Source data:
(** * quiz-from-user-text: the template-merge transformation

    A shallow embedding of [quiz-from-user-text.py]: the extractor
    adapter [clean_and_parse_questions], the merge engine
    [build_questions_from_mc] and [create_h5p_from_template], and the
    result preview of the Streamlit page.

    Python objects live in a store: lists and dicts are mutable cells
    reached through references, so that [copy.deepcopy], item
    assignment and [list.append] mean what they mean in Python and
    aliasing between the template skeleton and the generated
    questions can be stated. *)

From Stdlib Require Import ZArith Floats.SpecFloat.
From stdpp Require Import base list strings pretty.

Set Warnings "-register-all".

Open Scope string_scope.
Open Scope list_scope.
Open Scope Z_scope.

(** ** Data model *)

(** A JSON document as a tree: what [json.loads] reads and what
    [json.dumps] writes.  Python keeps [int] and [float] apart. *)
Inductive json : Type :=
  | JNull
  | JBool (b : bool)
  | JInt (z : Z)
  | JFloat (f : spec_float)
  | JStr (s : string)
  | JArr (xs : list json)
  | JObj (kvs : list (string * json)).

(** Store locations: the identity of a mutable Python object. *)
Abbreviation loc := nat.

(** Python values.  [None], [bool], [int], [float] and [str] are
    immutable; lists and dicts are references into the store. *)
Inductive val : Type :=
  | VNone
  | VBool (b : bool)
  | VInt (z : Z)
  | VFloat (f : spec_float)
  | VStr (s : string)
  | VRef (l : loc).

(** A store cell.  A dict keeps its items in insertion order. *)
Inductive obj : Type :=
  | OList (vs : list val)
  | ODict (kvs : list (string * val)).

(** The store.  Allocation appends a cell; nothing is ever freed. *)
Abbreviation heap := (list obj).

(** Exceptions, by class. *)
Inductive exn : Type :=
  | KeyError
  | IndexError
  | TypeError
  | AttributeError
  | RecursionError
  | RuntimeError
  | JSONDecodeError
  | UnicodeDecodeError
  | UnicodeEncodeError
  | BadZipFile
  | SystemError.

Exercise brief:
From the material above, set down exactly the lines starting at the one with "Open Scope string_scope." and ending at the one with "immutable; lists and", end lines included.

Output for this task:
Open Scope string_scope.
Open Scope list_scope.
Open Scope Z_scope.

(** ** Data model *)

(** A JSON document as a tree: what [json.loads] reads and what
    [json.dumps] writes.  Python keeps [int] and [float] apart. *)
Inductive json : Type :=
  | JNull
  | JBool (b : bool)
  | JInt (z : Z)
  | JFloat (f : spec_float)
  | JStr (s : string)
  | JArr (xs : list json)
  | JObj (kvs : list (string * json)).

(** Store locations: the identity of a mutable Python object. *)
Abbreviation loc := nat.

(** Python values.  [None], [bool], [int], [float] and [str] are
    immutable; lists and dicts are references into the store. *)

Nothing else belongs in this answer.